● **Requirement**: Where the records below show a line containing "KUMA_EV_READ := 1;", start copying; end with the line containing "let ev := if nonzero (Z.land kuma_events KUMA_EV_READ)", and copy it too.

● **Supplied material**:
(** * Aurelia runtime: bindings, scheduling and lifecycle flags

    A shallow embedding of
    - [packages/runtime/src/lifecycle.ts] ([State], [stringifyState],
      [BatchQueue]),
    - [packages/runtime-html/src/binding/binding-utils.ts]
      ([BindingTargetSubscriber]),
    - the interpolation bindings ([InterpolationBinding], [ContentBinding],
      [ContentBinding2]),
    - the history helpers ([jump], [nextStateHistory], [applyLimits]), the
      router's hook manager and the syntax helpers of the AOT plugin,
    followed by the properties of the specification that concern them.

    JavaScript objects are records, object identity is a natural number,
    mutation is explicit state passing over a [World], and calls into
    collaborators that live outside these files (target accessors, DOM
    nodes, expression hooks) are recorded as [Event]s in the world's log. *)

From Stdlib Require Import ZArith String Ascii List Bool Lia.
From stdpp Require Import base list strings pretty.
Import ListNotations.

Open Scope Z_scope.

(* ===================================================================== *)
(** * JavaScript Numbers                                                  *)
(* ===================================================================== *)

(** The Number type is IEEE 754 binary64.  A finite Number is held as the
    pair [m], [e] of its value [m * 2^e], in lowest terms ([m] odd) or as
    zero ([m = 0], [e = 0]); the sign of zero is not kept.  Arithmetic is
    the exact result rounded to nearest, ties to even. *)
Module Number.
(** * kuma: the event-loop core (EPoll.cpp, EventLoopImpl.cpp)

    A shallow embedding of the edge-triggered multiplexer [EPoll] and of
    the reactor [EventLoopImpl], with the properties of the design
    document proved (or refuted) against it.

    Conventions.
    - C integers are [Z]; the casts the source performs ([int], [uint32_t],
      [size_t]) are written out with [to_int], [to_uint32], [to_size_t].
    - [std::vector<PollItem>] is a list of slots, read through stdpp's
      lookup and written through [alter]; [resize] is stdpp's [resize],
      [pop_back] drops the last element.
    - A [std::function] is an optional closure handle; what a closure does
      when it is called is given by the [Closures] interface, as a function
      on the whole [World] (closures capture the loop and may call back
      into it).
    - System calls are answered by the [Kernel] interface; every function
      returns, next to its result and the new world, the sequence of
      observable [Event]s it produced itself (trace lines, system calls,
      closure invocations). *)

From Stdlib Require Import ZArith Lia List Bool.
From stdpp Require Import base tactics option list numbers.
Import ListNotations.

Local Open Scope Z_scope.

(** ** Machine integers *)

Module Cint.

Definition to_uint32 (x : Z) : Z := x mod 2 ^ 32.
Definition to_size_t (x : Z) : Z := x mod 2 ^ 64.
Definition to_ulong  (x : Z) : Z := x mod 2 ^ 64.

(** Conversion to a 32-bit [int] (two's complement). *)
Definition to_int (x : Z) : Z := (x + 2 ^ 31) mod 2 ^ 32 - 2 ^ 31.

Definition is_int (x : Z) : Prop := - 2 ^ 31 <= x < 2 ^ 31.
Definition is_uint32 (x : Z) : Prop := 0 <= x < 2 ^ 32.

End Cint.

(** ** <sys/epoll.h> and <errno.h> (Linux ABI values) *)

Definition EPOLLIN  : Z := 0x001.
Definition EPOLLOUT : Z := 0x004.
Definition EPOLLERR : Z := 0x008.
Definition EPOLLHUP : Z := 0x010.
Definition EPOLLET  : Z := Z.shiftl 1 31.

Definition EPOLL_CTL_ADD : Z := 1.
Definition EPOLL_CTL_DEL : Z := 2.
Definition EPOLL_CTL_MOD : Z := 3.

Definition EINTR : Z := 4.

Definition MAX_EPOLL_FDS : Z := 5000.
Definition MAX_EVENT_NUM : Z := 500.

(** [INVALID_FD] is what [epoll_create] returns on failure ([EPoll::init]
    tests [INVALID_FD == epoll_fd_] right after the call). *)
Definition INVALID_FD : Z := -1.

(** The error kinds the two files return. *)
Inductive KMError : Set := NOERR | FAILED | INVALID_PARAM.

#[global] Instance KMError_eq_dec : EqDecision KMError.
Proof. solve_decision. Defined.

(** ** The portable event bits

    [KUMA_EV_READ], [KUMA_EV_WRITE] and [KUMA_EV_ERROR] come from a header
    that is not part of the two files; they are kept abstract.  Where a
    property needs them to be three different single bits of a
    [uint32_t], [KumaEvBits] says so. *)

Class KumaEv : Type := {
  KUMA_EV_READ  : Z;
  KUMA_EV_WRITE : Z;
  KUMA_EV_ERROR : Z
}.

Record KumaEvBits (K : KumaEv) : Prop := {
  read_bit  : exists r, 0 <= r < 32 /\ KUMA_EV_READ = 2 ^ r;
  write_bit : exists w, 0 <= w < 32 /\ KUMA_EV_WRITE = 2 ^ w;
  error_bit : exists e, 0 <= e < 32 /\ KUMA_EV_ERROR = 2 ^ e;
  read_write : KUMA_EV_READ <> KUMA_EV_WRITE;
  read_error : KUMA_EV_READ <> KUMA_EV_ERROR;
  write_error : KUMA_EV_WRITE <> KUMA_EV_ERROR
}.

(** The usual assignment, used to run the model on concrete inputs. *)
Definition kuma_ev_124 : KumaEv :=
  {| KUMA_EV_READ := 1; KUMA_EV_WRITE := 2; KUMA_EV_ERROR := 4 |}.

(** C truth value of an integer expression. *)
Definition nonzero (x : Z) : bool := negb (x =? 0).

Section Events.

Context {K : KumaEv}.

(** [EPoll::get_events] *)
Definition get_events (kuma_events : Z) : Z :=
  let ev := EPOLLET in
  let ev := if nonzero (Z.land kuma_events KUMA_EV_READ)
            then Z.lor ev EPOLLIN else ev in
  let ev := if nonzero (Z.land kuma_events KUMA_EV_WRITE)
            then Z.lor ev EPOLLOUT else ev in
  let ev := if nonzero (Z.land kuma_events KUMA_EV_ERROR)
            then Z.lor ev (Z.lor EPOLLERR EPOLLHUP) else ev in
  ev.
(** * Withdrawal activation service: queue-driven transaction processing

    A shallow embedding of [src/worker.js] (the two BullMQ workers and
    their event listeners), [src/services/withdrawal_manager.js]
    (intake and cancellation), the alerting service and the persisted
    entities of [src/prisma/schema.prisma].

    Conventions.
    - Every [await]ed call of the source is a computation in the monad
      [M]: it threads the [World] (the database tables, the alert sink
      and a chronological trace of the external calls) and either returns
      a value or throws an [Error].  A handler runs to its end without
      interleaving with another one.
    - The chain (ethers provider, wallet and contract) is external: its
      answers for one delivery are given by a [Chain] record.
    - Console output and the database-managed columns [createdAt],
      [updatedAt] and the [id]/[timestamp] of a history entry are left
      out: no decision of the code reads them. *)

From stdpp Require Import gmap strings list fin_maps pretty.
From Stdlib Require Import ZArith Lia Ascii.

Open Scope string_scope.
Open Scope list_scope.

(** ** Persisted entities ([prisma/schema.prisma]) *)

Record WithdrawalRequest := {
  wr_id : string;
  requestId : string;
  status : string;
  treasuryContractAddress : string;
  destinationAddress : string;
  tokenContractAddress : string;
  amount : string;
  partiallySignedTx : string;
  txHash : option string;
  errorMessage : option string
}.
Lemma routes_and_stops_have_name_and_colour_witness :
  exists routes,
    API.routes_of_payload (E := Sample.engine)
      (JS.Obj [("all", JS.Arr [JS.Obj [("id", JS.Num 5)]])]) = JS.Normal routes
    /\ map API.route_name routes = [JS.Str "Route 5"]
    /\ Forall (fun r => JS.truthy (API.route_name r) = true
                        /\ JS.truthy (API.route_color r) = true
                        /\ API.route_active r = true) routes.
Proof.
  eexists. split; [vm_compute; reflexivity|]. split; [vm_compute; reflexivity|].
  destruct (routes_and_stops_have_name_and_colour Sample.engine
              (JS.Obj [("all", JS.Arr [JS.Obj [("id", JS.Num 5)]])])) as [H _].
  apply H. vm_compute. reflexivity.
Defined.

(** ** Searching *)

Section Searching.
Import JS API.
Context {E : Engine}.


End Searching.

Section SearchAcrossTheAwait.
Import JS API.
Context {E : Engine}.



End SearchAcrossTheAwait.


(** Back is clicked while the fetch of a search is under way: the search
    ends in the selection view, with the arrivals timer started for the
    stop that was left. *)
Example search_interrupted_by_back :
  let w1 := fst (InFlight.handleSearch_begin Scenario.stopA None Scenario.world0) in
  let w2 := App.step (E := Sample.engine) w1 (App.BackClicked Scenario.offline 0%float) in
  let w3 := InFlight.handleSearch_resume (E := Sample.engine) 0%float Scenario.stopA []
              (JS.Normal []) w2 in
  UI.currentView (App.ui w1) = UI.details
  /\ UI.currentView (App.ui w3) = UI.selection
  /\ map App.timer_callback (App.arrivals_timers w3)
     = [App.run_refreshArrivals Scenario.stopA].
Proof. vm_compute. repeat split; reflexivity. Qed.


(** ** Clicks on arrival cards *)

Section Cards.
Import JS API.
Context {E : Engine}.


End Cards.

● **Task answer**:
  {| KUMA_EV_READ := 1; KUMA_EV_WRITE := 2; KUMA_EV_ERROR := 4 |}.

(** C truth value of an integer expression. *)
Definition nonzero (x : Z) : bool := negb (x =? 0).

Section Events.

Context {K : KumaEv}.

(** [EPoll::get_events] *)
Definition get_events (kuma_events : Z) : Z :=
  let ev := EPOLLET in
  let ev := if nonzero (Z.land kuma_events KUMA_EV_READ)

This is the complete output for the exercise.